What is expected: Please repeat exactly the lines below from the one containing "intros [= <- <- <-]." down to the one containing "(** ** Numbering *)", both included, and nothing else.

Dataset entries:

--------------------------------

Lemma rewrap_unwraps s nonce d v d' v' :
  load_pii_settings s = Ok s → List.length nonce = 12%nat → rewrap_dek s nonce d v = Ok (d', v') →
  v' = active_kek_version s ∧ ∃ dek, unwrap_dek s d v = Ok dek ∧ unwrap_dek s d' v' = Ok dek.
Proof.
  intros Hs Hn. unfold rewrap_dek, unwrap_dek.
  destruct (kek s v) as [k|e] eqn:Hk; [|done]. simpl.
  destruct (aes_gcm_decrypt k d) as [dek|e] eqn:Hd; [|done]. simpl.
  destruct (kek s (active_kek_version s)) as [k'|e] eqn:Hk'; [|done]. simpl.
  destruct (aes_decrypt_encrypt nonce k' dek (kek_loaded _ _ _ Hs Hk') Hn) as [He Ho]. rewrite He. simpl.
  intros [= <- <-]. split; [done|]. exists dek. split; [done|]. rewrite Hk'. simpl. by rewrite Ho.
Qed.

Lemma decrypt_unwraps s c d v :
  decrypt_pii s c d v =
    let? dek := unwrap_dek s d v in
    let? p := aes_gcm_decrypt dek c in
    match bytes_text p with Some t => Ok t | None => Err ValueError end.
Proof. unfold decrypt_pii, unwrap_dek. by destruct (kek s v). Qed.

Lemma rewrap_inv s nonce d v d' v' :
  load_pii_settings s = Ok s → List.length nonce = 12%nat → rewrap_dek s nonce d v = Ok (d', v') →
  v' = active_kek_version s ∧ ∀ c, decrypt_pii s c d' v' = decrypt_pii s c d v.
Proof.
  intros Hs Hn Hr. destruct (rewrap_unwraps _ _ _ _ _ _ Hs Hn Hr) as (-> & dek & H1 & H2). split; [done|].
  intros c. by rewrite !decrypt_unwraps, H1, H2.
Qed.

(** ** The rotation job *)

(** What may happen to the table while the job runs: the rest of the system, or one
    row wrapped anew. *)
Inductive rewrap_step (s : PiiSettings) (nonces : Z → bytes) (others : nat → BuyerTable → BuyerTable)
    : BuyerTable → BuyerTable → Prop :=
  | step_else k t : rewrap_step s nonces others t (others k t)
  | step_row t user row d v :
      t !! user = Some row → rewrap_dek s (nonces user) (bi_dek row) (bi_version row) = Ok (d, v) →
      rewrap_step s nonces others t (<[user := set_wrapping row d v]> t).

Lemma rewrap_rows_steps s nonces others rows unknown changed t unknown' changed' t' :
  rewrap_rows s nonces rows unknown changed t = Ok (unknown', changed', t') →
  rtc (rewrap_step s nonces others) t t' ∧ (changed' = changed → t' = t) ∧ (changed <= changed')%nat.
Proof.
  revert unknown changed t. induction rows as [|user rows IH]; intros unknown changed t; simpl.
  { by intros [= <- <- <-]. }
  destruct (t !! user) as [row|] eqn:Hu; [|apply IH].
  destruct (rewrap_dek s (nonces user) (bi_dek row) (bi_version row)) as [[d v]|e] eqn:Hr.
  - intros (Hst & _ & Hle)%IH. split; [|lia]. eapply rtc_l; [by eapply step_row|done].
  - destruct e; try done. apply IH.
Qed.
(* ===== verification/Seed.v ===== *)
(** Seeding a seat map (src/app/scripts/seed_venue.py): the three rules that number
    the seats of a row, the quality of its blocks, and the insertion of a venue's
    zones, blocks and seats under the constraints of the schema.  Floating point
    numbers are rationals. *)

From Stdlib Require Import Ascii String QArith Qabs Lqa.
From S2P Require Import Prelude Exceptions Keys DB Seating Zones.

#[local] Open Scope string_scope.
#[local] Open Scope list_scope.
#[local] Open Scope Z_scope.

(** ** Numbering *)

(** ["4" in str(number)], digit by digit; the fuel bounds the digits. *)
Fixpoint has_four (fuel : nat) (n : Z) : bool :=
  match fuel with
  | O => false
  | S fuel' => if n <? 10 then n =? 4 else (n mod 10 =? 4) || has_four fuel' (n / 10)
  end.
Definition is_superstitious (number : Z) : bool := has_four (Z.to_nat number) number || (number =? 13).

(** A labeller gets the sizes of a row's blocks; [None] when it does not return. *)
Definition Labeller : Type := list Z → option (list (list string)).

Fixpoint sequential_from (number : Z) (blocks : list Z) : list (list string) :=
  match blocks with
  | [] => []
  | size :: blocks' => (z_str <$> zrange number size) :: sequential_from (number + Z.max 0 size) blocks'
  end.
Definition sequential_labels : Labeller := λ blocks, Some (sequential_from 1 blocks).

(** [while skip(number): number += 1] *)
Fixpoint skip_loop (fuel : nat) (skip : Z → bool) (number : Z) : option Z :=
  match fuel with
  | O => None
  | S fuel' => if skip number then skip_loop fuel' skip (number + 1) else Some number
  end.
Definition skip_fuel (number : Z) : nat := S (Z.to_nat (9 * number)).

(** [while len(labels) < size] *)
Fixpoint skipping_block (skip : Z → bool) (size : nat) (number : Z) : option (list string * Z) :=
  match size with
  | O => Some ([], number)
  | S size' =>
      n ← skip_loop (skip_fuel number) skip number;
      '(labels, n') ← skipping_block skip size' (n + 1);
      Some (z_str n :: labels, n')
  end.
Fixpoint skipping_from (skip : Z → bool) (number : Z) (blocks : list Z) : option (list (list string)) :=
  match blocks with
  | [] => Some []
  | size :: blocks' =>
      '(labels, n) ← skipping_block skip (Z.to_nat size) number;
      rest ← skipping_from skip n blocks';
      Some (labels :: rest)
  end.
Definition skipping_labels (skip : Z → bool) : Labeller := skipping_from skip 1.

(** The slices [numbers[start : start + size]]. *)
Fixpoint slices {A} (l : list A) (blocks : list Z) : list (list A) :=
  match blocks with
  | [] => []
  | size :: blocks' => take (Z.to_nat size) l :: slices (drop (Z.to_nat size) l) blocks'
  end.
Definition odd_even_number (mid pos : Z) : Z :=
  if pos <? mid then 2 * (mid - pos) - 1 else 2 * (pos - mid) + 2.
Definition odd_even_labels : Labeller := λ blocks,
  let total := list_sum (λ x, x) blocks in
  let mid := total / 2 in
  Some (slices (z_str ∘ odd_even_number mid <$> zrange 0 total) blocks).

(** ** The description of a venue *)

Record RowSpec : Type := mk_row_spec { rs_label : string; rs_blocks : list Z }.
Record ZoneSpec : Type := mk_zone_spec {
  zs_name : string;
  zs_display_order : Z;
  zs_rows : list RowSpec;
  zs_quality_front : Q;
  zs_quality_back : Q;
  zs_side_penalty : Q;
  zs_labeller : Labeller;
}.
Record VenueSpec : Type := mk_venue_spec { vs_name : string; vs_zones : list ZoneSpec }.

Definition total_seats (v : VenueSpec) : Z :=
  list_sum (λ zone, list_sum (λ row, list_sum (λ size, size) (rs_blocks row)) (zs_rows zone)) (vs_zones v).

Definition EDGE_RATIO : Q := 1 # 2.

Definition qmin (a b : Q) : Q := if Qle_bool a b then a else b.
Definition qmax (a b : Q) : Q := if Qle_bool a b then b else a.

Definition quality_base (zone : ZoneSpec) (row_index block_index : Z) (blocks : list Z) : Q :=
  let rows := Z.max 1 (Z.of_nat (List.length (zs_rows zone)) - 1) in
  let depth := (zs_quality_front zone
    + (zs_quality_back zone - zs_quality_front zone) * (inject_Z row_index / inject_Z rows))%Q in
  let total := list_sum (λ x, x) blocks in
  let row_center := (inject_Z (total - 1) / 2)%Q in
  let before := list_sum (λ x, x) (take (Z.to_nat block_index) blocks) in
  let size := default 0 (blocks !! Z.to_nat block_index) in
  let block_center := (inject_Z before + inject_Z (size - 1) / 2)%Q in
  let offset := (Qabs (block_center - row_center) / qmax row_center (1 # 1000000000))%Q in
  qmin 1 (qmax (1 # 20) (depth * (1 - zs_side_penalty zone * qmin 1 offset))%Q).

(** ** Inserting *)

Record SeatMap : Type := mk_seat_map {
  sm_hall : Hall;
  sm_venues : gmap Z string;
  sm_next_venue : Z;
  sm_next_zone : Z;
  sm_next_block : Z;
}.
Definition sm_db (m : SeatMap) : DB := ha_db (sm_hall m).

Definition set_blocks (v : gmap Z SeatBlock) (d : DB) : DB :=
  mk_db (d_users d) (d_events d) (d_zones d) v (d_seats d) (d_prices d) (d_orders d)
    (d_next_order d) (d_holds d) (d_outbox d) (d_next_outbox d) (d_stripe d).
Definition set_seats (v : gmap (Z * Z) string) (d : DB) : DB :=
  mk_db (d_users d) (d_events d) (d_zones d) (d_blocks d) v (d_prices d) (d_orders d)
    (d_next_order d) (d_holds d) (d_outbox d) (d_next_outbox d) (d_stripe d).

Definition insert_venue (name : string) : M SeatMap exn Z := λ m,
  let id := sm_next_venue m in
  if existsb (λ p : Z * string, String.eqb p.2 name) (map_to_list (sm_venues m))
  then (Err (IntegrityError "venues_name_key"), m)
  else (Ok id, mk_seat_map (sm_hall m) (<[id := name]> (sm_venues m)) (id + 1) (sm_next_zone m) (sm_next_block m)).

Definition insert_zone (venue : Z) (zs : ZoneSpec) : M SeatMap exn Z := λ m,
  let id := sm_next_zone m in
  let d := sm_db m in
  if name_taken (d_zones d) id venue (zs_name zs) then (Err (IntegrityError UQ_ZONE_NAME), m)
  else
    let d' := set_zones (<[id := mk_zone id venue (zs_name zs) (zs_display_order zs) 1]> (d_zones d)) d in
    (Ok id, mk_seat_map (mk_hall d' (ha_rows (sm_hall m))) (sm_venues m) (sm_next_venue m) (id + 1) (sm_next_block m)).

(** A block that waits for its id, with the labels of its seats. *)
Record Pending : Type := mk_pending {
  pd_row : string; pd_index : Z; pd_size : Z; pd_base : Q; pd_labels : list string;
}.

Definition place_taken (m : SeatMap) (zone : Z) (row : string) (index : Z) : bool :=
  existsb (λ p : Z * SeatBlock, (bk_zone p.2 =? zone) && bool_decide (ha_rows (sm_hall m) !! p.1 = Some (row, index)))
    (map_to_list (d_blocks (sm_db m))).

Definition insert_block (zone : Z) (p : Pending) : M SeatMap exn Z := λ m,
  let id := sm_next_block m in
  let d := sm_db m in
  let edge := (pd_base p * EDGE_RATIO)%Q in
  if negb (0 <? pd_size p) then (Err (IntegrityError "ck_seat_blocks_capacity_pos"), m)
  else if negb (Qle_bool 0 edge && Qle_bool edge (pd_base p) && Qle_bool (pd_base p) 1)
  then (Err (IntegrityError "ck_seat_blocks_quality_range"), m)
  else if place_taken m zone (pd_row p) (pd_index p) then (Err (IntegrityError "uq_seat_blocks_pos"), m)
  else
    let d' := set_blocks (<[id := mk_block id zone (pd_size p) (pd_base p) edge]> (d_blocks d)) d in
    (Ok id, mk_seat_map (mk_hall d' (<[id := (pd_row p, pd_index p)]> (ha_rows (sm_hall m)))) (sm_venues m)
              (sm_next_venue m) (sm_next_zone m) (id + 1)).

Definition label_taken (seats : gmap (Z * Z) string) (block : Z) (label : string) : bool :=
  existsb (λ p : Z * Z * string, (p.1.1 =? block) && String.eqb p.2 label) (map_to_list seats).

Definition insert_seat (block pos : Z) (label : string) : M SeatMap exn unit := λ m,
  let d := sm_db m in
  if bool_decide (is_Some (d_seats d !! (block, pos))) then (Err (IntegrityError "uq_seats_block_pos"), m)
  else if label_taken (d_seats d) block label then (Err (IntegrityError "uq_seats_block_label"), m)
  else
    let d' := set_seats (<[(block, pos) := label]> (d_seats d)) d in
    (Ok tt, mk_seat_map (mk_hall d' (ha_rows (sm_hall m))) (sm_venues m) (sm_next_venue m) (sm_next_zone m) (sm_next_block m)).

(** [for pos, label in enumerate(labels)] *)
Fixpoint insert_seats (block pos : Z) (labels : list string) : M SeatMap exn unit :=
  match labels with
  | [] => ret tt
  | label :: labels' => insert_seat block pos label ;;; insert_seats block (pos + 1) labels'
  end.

--------------------------------

Task output:
  { by intros [= <- <- <-]. }
  destruct (t !! user) as [row|] eqn:Hu; [|apply IH].
  destruct (rewrap_dek s (nonces user) (bi_dek row) (bi_version row)) as [[d v]|e] eqn:Hr.
  - intros (Hst & _ & Hle)%IH. split; [|lia]. eapply rtc_l; [by eapply step_row|done].
  - destruct e; try done. apply IH.
Qed.
(* ===== verification/Seed.v ===== *)
(** Seeding a seat map (src/app/scripts/seed_venue.py): the three rules that number
    the seats of a row, the quality of its blocks, and the insertion of a venue's
    zones, blocks and seats under the constraints of the schema.  Floating point
    numbers are rationals. *)

From Stdlib Require Import Ascii String QArith Qabs Lqa.
From S2P Require Import Prelude Exceptions Keys DB Seating Zones.

#[local] Open Scope string_scope.
#[local] Open Scope list_scope.
#[local] Open Scope Z_scope.

(** ** Numbering *)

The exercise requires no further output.